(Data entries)
►

Lemma parse_icmp_frame p pad :
  wf_icmp p -> parse_icmp_packet (icmp_frame p ++ pad) = Done (Some (received p pad)).
Proof.
  intros [Hi Hs]. unfold icmp_frame, icmp_bytes, received, icmp_ip_bytes, icmp_msg, be16 at 1 2 3.
  rewrite <- !app_assoc. set (c := cksum_of _).
  etrans; [apply (parse_icmp_raw (i_dst_mac p) (i_src_mac p))|].
  rewrite !of_be16_be16; [done|done|done|apply cksum_of_u16].
Qed.

(** The parsers never panic. *)
Lemma parse_icmp_total frame : exists r, parse_icmp_packet frame = Done r.
Proof.
  unfold parse_icmp_packet. destruct (detect_vlan_total frame None) as (r & -> & Hr).
  rewrite obind_Done. cbv beta. destruct r as [l|]; [|by eauto].
  unfold IPV4_HEADER_LEN, ICMP_HEADER_LEN, ihl_bytes. repeat parse_step; eauto.
Qed.

Lemma parse_icmp_error_total frame : exists r, parse_icmp_error frame = Done r.
Proof.
  unfold parse_icmp_error. destruct (detect_vlan_total frame None) as (r & -> & Hr).
  rewrite obind_Done. cbv beta. destruct r as [l|]; [|by eauto].
  unfold MIN_ICMP_ERROR_PAYLOAD, IPV4_HEADER_LEN, ICMP_HEADER_LEN, UDP_HEADER_LEN, ihl_bytes.
  repeat parse_step; eauto.
Qed.

(** ** Echo *)

(** The checksum of a finished message verifies. *)
Lemma icmp_bytes_verify p :
  is_u8 (icmp_type p) -> is_u8 (icmp_code p) -> Forall is_u8 (i_payload p) ->
  (zlen (i_payload p) <= 65528)%Z -> icmp_checksum (icmp_bytes p) = Done 0%Z.
Proof.
  intros Ht Hc Hp Hl. unfold icmp_bytes, icmp_msg. rewrite icmp_checksum_ipv4.
  apply (ipv4_checksum_verifies [icmp_type p; icmp_code p] _ 1); [bytes|bytes|done| |apply cksum_of_done].
  rewrite !zlen_app. unfold zlen in *. cbn. lia.
Qed.

(** A ping is echoed: a host answers an echo request to one of its addresses, through either entry
    point, by a frame that the requester parses as an echo reply from the pinged
    address to itself with the same identifier and sequence number, whose ICMP checksum
    verifies, and whose payload is that of the request followed by the padding the
    frame arrived with (none unless the link padded it). *)
Theorem ping_echoed h p pad :
  is_echo_request p = true -> i_dst_ip p ∈ i_local_ips h -> wf_icmp p ->
  Forall is_u8 (i_payload p) -> Forall is_u8 pad -> (zlen (i_payload p ++ pad) <= 65507)%Z ->
  exists request reply q,
    build_icmp_frame p = Done request /\
    process_icmp h (request ++ pad) = Done (Some reply) /\
    process_icmp_full h (request ++ pad) = Done (Some (ActReply reply)) /\
    parse_icmp_packet reply = Done (Some q) /\ is_echo_reply q = true /\
    i_src_mac q = i_local_mac h /\ i_dst_mac q = i_src_mac p /\
    i_src_ip q = i_dst_ip p /\ i_dst_ip q = i_src_ip p /\
    identifier q = identifier p /\ sequence q = sequence p /\ i_payload q = i_payload p ++ pad /\
    icmp_checksum (drop 34 reply) = Done 0%Z.
Proof.
  intros Hr Hip Hw Hp Hpad Hl. unfold process_icmp_full, process_icmp.
  exists (icmp_frame p). rewrite build_icmp_frame_bytes, parse_icmp_frame by done.
  rewrite !obind_Done. cbv beta iota. unfold echo_answer, make_echo_reply.
  assert (is_echo_request (received p pad) = true) as Hr' by done. rewrite Hr'. cbn [negb andb].
  rewrite bool_decide_true by done. rewrite build_icmp_frame_bytes, !obind_Done. cbv beta iota.
  do 2 eexists. split_and!; [done|reflexivity|reflexivity| |..].
  - rewrite <- (app_nil_r (icmp_frame _)). by rewrite parse_icmp_frame.
  - done.
  - done.
  - done.
  - done.
  - done.
  - done.
  - done.
  - apply app_nil_r.
  - unfold icmp_frame. rewrite (app_assoc (eth_bytes _ _ _)), drop_app_length' by reflexivity.
    apply icmp_bytes_verify; cbn [icmp_type icmp_code i_payload received].
    1-2: by unfold is_u8. 1: by apply Forall_app_2. unfold zlen in *; lia.
Qed.

Definition ping : IcmpPacket :=
  MkIcmp (MkMac 2 0 0 0 0 1) (MkMac 2 0 0 0 0 2) (MkIpv4 10 0 0 1) (MkIpv4 10 0 0 2) 64
    ICMP_TYPE_ECHO_REQUEST ICMP_CODE_ECHO 0 77 1 [1; 2; 3; 4]%Z.

Lemma ping_echoed_witness :
  exists request reply q,
    build_icmp_frame ping = Done request /\
    process_icmp (icmp_handler_new (MkMac 2 0 0 0 0 2) (MkIpv4 10 0 0 2)) (request ++ [0; 0]%Z)
      = Done (Some reply) /\
    parse_icmp_packet reply = Done (Some q) /\ i_payload q = [1; 2; 3; 4; 0; 0]%Z.
Proof.
  destruct (ping_echoed (icmp_handler_new (MkMac 2 0 0 0 0 2) (MkIpv4 10 0 0 2)) ping [0; 0]%Z)
    as (f & r & q & H1 & H2 & _ & H3 & _ & _ & _ & _ & _ & _ & _ & H4 & _).
  - reflexivity.
  - apply list_elem_of_singleton. reflexivity.
  - split; vm_compute; split; congruence.
  - cbn [i_payload ping]. bytes.
  - bytes.
  - vm_compute. congruence.
  - exists f, r, q. split_and!; assumption.
Defined.

(** ** Errors *)

(** An error frame: the header of a router's packet, the ICMP header, and what the
    router quotes. *)
Definition icmp_error_frame (dm sm : Mac) (tot ttl ck : Z) (router us : Ipv4Addr)
    (ty code c1 c2 x1 x2 m1 m2 : Z) (quoted : list Z) : list Z :=
  eth_bytes dm sm ETH_TYPE_IPV4 ++ icmp_ip_raw tot ttl ck router us
    ++ [ty; code; c1; c2; x1; x2; m1; m2] ++ quoted.

(** The next-hop MTU of an error. *)
Definition mtu_of (ty code m1 m2 : Z) : Z :=
  if (ty =? ICMP_TYPE_DEST_UNREACHABLE)%Z && (code =? ICMP_CODE_FRAG_NEEDED)%Z
  then of_be16 m1 m2 else 0%Z.

(** The parser on an error that quotes at least the first 28 bytes of a datagram. *)
Lemma parse_icmp_error_quoted dm sm tot ttl ck router us ty code c1 c2 x1 x2 m1 m2
    tos len qttl qck src dst sp dp ulen uck rest :
  is_error_type ty = true -> is_u16 sp -> is_u16 dp ->
  parse_icmp_error (icmp_error_frame dm sm tot ttl ck router us ty code c1 c2 x1 x2 m1 m2
    (ip4_raw tos len qttl qck src dst ++ udp_bytes sp dp ulen uck ++ rest))
  = Done (Some (MkIcmpError ty code router dst src dp sp (mtu_of ty code m1 m2))).
Proof.
  intros Ht Hs Hd. rewrite <- (of_be16_be16 sp) at 2 by done. rewrite <- (of_be16_be16 dp) at 2 by done.
  unfold udp_bytes, udp_pre. unfold be16 at 1 2.
  generalize (u8 (sp / 256)) (u8 sp) (u8 (dp / 256)) (u8 dp). intros s1 s2 d1 d2.
  destruct dm, sm, router, us, src, dst. unfold is_error_type in Ht.
  assert (ty = 3 \/ ty = 11 \/ ty = 5 \/ ty = 12)%Z as Hty.
  { unfold ICMP_TYPE_DEST_UNREACHABLE, ICMP_TYPE_TIME_EXCEEDED, ICMP_TYPE_REDIRECT,
      ICMP_TYPE_PARAMETER_PROBLEM in Ht. lia. }
  destruct Hty as [->|[->|[->| ->]]]; [|reflexivity..].
  transitivity (let! mtu := if (code =? ICMP_CODE_FRAG_NEEDED)%Z then Done (of_be16 m1 m2) else Done 0%Z in
    Done (Some (MkIcmpError 3 code (MkIpv4 oct0 oct1 oct2 oct3) (MkIpv4 oct12 oct13 oct14 oct15)
      (MkIpv4 oct8 oct9 oct10 oct11) (of_be16 d1 d2) (of_be16 s1 s2) mtu))); [reflexivity|].
  unfold mtu_of. cbn [andb Z.eqb Pos.eqb]. by destruct (code =? ICMP_CODE_FRAG_NEEDED)%Z.
Qed.

(** An error message finds its sender: an ICMP error of any kind that quotes at least the IP header
    and eight bytes of a datagram this host built is reported with exactly the
    addresses and ports of that datagram (and the next-hop MTU when fragmentation is
    needed); one that quotes a datagram of another host is dropped. *)
Theorem icmp_error_reaches_sender h dm sm tot ttl ck router us ty code c1 c2 x1 x2 m1 m2 n
    usm udm src dst sp dp payload uttl f :
  is_error_type ty = true -> is_u16 sp -> is_u16 dp -> wf_udp src dst payload ->
  (zlen payload <= 8973)%Z -> 28 <= n ->
  build_udp_frame usm udm src dst sp dp payload uttl = Done (Ok f) ->
  process_icmp_full h (icmp_error_frame dm sm tot ttl ck router us ty code c1 c2 x1 x2 m1 m2
                         (take n (drop 14 f)))
  = Done (if bool_decide (src ∈ i_local_ips h)
          then Some (ActError (MkIcmpError ty code router dst src dp sp (mtu_of ty code m1 m2)))
          else None).
Proof.
  intros Ht Hs Hd Hw Hl Hn. rewrite build_udp_frame_bytes by done. intros [= <-].
  change (drop 14 _) with (datagram 0 uttl src dst sp dp payload).
  replace n with (28 + (n - 28)) by lia. generalize (n - 28). clear n Hn. intros n.
  unfold datagram, dgram, ip4_bytes.
  match goal with |- context [take _ (?h ++ ?u ++ _)] =>
    change (take (28 + n) (h ++ u ++ payload)) with (h ++ u ++ take n payload) end.
  unfold process_icmp_full. rewrite parse_icmp_error_quoted by done.
  unfold icmp_error_frame. rewrite parse_icmp_raw, !obind_Done. cbv beta iota.
  unfold echo_answer, is_echo_request. cbn [icmp_type icmp_code i_dst_ip].
  replace (ty =? ICMP_TYPE_ECHO_REQUEST)%Z with false.
  - cbn [andb]. rewrite !obind_Done. cbv beta iota. cbn [original_src_ip]. by case_bool_decide.
  - unfold is_error_type, ICMP_TYPE_DEST_UNREACHABLE, ICMP_TYPE_TIME_EXCEEDED, ICMP_TYPE_REDIRECT,
      ICMP_TYPE_PARAMETER_PROBLEM, ICMP_TYPE_ECHO_REQUEST in *. lia.
Qed.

◄

» Task item: Set the lines down exactly, from the first line of the records to the line where "Theorem ping_echoed h" appears, with both ends kept.

» Response to this task:
Lemma parse_icmp_frame p pad :
  wf_icmp p -> parse_icmp_packet (icmp_frame p ++ pad) = Done (Some (received p pad)).
Proof.
  intros [Hi Hs]. unfold icmp_frame, icmp_bytes, received, icmp_ip_bytes, icmp_msg, be16 at 1 2 3.
  rewrite <- !app_assoc. set (c := cksum_of _).
  etrans; [apply (parse_icmp_raw (i_dst_mac p) (i_src_mac p))|].
  rewrite !of_be16_be16; [done|done|done|apply cksum_of_u16].
Qed.

(** The parsers never panic. *)
Lemma parse_icmp_total frame : exists r, parse_icmp_packet frame = Done r.
Proof.
  unfold parse_icmp_packet. destruct (detect_vlan_total frame None) as (r & -> & Hr).
  rewrite obind_Done. cbv beta. destruct r as [l|]; [|by eauto].
  unfold IPV4_HEADER_LEN, ICMP_HEADER_LEN, ihl_bytes. repeat parse_step; eauto.
Qed.

Lemma parse_icmp_error_total frame : exists r, parse_icmp_error frame = Done r.
Proof.
  unfold parse_icmp_error. destruct (detect_vlan_total frame None) as (r & -> & Hr).
  rewrite obind_Done. cbv beta. destruct r as [l|]; [|by eauto].
  unfold MIN_ICMP_ERROR_PAYLOAD, IPV4_HEADER_LEN, ICMP_HEADER_LEN, UDP_HEADER_LEN, ihl_bytes.
  repeat parse_step; eauto.
Qed.

(** ** Echo *)

(** The checksum of a finished message verifies. *)
Lemma icmp_bytes_verify p :
  is_u8 (icmp_type p) -> is_u8 (icmp_code p) -> Forall is_u8 (i_payload p) ->
  (zlen (i_payload p) <= 65528)%Z -> icmp_checksum (icmp_bytes p) = Done 0%Z.
Proof.
  intros Ht Hc Hp Hl. unfold icmp_bytes, icmp_msg. rewrite icmp_checksum_ipv4.
  apply (ipv4_checksum_verifies [icmp_type p; icmp_code p] _ 1); [bytes|bytes|done| |apply cksum_of_done].
  rewrite !zlen_app. unfold zlen in *. cbn. lia.
Qed.

(** A ping is echoed: a host answers an echo request to one of its addresses, through either entry
    point, by a frame that the requester parses as an echo reply from the pinged
    address to itself with the same identifier and sequence number, whose ICMP checksum
    verifies, and whose payload is that of the request followed by the padding the
    frame arrived with (none unless the link padded it). *)
Theorem ping_echoed h p pad :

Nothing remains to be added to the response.